Los Angeles Times' Robert Lloyd notes that "the series is at its most convincing, and most beautiful, at its most static. When the show bursts into action, or insists upon making its characters intense and extraordinary — some of them fictionally take credit for real-world medical advances and inventions — it grows, paradoxically, proportionally less interesting." He highlights Chris Sullivan, Cara Seymour and Eve Hewson, as "the most interesting performances and best-written characters come from the lower ranks," and, "except for a few self-consciously 'artistic' passages and some scenes in which the post-production sepia has been dialed up a little too high, the series, with its combination of real, constructed and digital Old New York, looks great."

The New Yorker's Emily Nussbaum instead writes that the series "leans hard on cable drama’s hoariest (and whoriest) antiheroic formulas, diluting potentially powerful themes. ... The surgical-history material is rich stuff, but the series itself is dour and hokey, full of stock characters and eye-rolling exposition. Designed to flatter rather than to challenge the viewer, it’s proof that even an ambitious director can't overcome a blinkered script." Though "Holland brings considerable charisma to the role of the soft-voiced, steely-spined Edwards, the character is a dignified contrivance, a model minority who is all decency, without edges or idiosyncrasies." Altogether, "the best bits—a race riot, an unsettling series of C-sections—never gain traction, since the larger arcs veer, maddeningly, toward progressive wish-fulfillment: the essentially decent people (sexy, iconoclastic freethinkers) must eventually unite against the jerks (thugs, prigs, snobs, bigots)."

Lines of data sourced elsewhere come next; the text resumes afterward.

Lemma dec_digits_acc f : forall n acc, dec_digits f n acc = dec_digits f n [] ++ acc.
Proof.
  induction f as [|f IH]; intros n acc; cbn [dec_digits]; [done|].
  destruct (n <? 10); [done|]. rewrite IH, (IH _ [_]), <-app_assoc. done.
Qed.

Lemma dec_digits_fuel f g n : 0 <= n < 10 ^ Z.of_nat f -> 0 <= n < 10 ^ Z.of_nat g -> (0 < f)%nat -> (0 < g)%nat ->
  dec_digits f n [] = dec_digits g n [].
Proof.
  revert g n. induction f as [|f IH]; intros [|g] n Hf Hg; [lia..|]. intros _ _. cbn [dec_digits].
  rewrite Nat2Z.inj_succ, Z.pow_succ_r in Hf, Hg by lia. destruct (Z.ltb_spec n 10); [done|].
  rewrite dec_digits_acc, (dec_digits_acc g). f_equal.
  assert (0 < n / 10) by dlia. apply IH; [dlia|dlia|..].
  - destruct f; [simpl in Hf; lia|lia].
  - destruct g; [simpl in Hg; lia|lia].
Qed.

#[global] Arguments dec_digits : simpl never.
#[global] Arguments dec : simpl never.
#[global] Arguments dg : simpl never.

Lemma dec_lt10 n : n < 10 -> dec n = [48 + n].
Proof. intros Hn. change (dec n) with (if n <? 10 then [48 + n] else dec_digits 19 (n / 10) [48 + n `mod` 10]).
  destruct (Z.ltb_spec n 10); [done|lia]. Qed.

Lemma dec_ge10 n : 10 <= n < 2 ^ 64 -> dec n = dec (n / 10) ++ [48 + n `mod` 10].
Proof.
  intros Hn. change (dec n) with (if n <? 10 then [48 + n] else dec_digits 19 (n / 10) [48 + n `mod` 10]).
  destruct (Z.ltb_spec n 10); [lia|]. rewrite dec_digits_acc. unfold dec.
  rewrite (dec_digits_fuel 19 20); [done|dlia|dlia|lia|lia].
Qed.

Lemma dg_lt10 n : n < 10 -> dg n = 1.
Proof. intros Hn. unfold dg. by rewrite dec_lt10. Qed.
Lemma dg_ge10 n : 10 <= n < 2 ^ 64 -> dg n = dg (n / 10) + 1.
Proof. intros Hn. unfold dg. rewrite (dec_ge10 n Hn), length_app. simpl. lia. Qed.

Lemma dg_pos n : 0 <= n < 2 ^ 64 -> 1 <= dg n.
Proof.
  intros Hn. destruct (decide (n < 10)); [by rewrite dg_lt10|]. rewrite dg_ge10 by lia. unfold dg. lia.
Qed.

(** Induction on the digits of a number. *)
Lemma digits_ind (P : Z -> Prop) :
  (forall n, 0 <= n < 10 -> P n) -> (forall n, 10 <= n < 2 ^ 64 -> P (n / 10) -> P n) ->
  forall n, 0 <= n < 2 ^ 64 -> P n.
Proof.
  intros H1 H2 n Hn. generalize Hn. pattern n. apply Z_lt_induction; [|lia].
  intros m IH Hm. destruct (decide (m < 10)); [apply H1; lia|]. apply H2; [lia|]. apply IH; dlia.
Qed.

Lemma dg_mono m : 0 <= m < 2 ^ 64 -> forall n, 0 <= n <= m -> dg n <= dg m.
Proof.
  intros Hm. pattern m. apply digits_ind; [| |done].
  - intros k Hk n Hn. rewrite !dg_lt10; lia.
  - intros k Hk IH n Hn. rewrite (dg_ge10 k Hk). destruct (decide (n < 10)).
    + rewrite dg_lt10 by lia. pose proof (dg_pos (k / 10)). dlia.
    + rewrite dg_ge10 by lia. specialize (IH (n / 10)). assert (n / 10 <= k / 10) by dlia.
      assert (0 <= n / 10) by dlia. lia.
Qed.

Lemma dg_20 n : 0 <= n < 2 ^ 64 -> dg n <= 20.
Proof. intros Hn. etransitivity; [apply (dg_mono (2 ^ 64 - 1)); lia|]. vm_compute. discriminate. Qed.

(** The loop of [_zero_padded] counts the digits. *)
Lemma count_digits_dg f : forall n k, 0 <= n < 2 ^ 64 -> (dg n <= Z.of_nat f) -> count_digits f n k = k + dg n - 1.
Proof.
  induction f as [|f IH]; intros n k Hn Hf; [pose proof (dg_pos n Hn); lia|]. cbn [count_digits].
  destruct (decide (n < 10)).
  - rewrite Z.div_small, dg_lt10 by lia. simpl. lia.
  - rewrite dg_ge10 in Hf |- * by lia. rewrite (proj2 (Z.eqb_neq _ _)) by dlia.
    rewrite IH; [lia|dlia|lia].
Qed.

Lemma zero_padded_eq n w : 0 <= n < 2 ^ 64 -> _zero_padded n w = Z.max 0 (w - dg n).
Proof.
  intros Hn. unfold _zero_padded. rewrite count_digits_dg by (done || by apply dg_20). if_solve.
Qed.

(** ** Names *)

(** The number of characters of a number printed with a width. *)
Definition ewidth (w n : Z) : Z := Z.max w (dg n).

Lemma fmt_lu_dec w n : fmt_lu w n = replicate (Z.to_nat w - length (dec n)) 48 ++ dec n.
Proof. done. Qed.

Lemma strlen_fmt_lu w n : 0 <= n < 2 ^ 64 -> strlen (fmt_lu w n) = ewidth w n.
Proof.
  intros Hn. unfold strlen, ewidth. rewrite fmt_lu_dec, length_app, length_replicate.
  pose proof (dg_pos n Hn). unfold dg in *. lia.
Qed.

Lemma fmt_lu_ewidth w w' n : ewidth w n = ewidth w' n -> fmt_lu w n = fmt_lu w' n.
Proof.
  unfold ewidth, dg. rewrite !fmt_lu_dec. intros H.
  by replace (Z.to_nat w - length (dec n))%nat with (Z.to_nat w' - length (dec n))%nat by lia.
Qed.

Lemma ewidth_mono w w' n m : 0 <= n <= m -> m < 2 ^ 64 -> ewidth w n = ewidth w' n -> ewidth w m = ewidth w' m.
Proof. unfold ewidth. intros H Hm E. pose proof (dg_mono m ltac:(lia) n H). lia. Qed.

(** Widths are equivalent when one of them suits both numbers. *)
Lemma width_equiv_spec n wn m wm : 0 <= n < 2 ^ 64 -> 0 <= m < 2 ^ 64 ->
  match _width_equiv n wn m wm with
  | (true, w, w') => w = w' /\ (w = wn \/ w = wm) /\ ewidth w n = ewidth wn n /\ ewidth w m = ewidth wm m
  | (false, w, w') => w = wn /\ w' = wm /\ ewidth wn n <> ewidth wm n /\ ewidth wm m <> ewidth wn m
  end.
Proof.
  intros Hn Hm. unfold _width_equiv. rewrite !zero_padded_eq by done. unfold ewidth.
  generalize (dg n), (dg m). intros dn dm. destruct (Z.eqb_spec wn wm) as [->|]; [split_and!; auto|].
  destruct (Z.eqb_spec (Z.max 0 (wn - dn)) (Z.max 0 (wm - dn)));
    destruct (Z.eqb_spec (Z.max 0 (wm - dm)) (Z.max 0 (wn - dm))); cbn [negb andb]; lia.
Qed.

(** Reading a number back. *)
Lemma scan_zeros k s : scan_digits 0 (replicate k 48 ++ s) = scan_digits 0 s.
Proof. by induction k. Qed.

Lemma scan_fmt_lu w n : 0 <= n < 2 ^ 64 -> scan_digits 0 (fmt_lu w n) = (n, []).
Proof. intros Hn. rewrite fmt_lu_dec, scan_zeros. unfold dec. by rewrite scan_dec by lia. Qed.

Lemma fmt_lu_inj w w' n m : 0 <= n < 2 ^ 64 -> 0 <= m < 2 ^ 64 -> fmt_lu w n = fmt_lu w' m ->
  n = m /\ ewidth w n = ewidth w' n.
Proof.
  intros Hn Hm E. assert (n = m) as <-.
  { pose proof (scan_fmt_lu w n Hn) as H. rewrite E, scan_fmt_lu in H by done. by injection H. }
  split; [done|]. by rewrite <-!strlen_fmt_lu, E.
Qed.

Lemma fmt_lu_digits w n : 0 <= n -> Forall (fun c => isdigit c = true) (fmt_lu w n).
Proof.
  intros Hn. rewrite fmt_lu_dec. apply Forall_app. split; [|by apply dec_digits_are_digits].
  by apply Forall_replicate.
Qed.

Lemma fmt_lu_nonempty w n : 0 <= n < 2 ^ 64 -> fmt_lu w n <> [].
Proof.
  intros Hn E. pose proof (strlen_fmt_lu w n Hn) as H. rewrite E in H. unfold ewidth in H.
  pose proof (dg_pos n Hn). change (strlen []) with 0 in H. lia.
Qed.

(** ** Ranges *)

Definition host_name (prefix : cstr) (width n : Z) : cstr := prefix ++ fmt_lu width n.

(** The hosts of a range, in order. *)
Definition range_hosts (h : hostrange) : list cstr :=
  if hr_singlehost h then [hr_prefix h]
  else host_name (hr_prefix h) (hr_width h) <$> seqZ (hr_lo h) (hr_hi h - hr_lo h + 1).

The New York Times' Alessandra Stanley calls it "unusual and very good. It’s a great leap backward in time, yet another ambitious examination of an important but often overlooked epoch in history ... this show has a revisionist agenda: it, too, explores a field that was defined and dominated by white men, adding contributions by African-Americans and women." Though at the time, "surgery is still quite primitive, and the show’s medical scenes are so gruesome and bloodily rendered that they are almost hazardous to watch," the series "boldly glories in the backwardness of turn-of-the-century medicine — and gushes of blood, bursting sutures and crusty infections." In comparison to Deadwood and Gangs of New York, "there is a higher purpose in The Knick, but also plenty of colorful low lives" in its gritty portrayal of the setting: "a fascinated and fascinating look at New York in 1900."

Should you watch it?

If you like period pieces like Downton Abbey, if you're into an anti-hero like Tony from the Sopranos and like doctor dramas like Grey's Anatomy then you shouldn't miss this!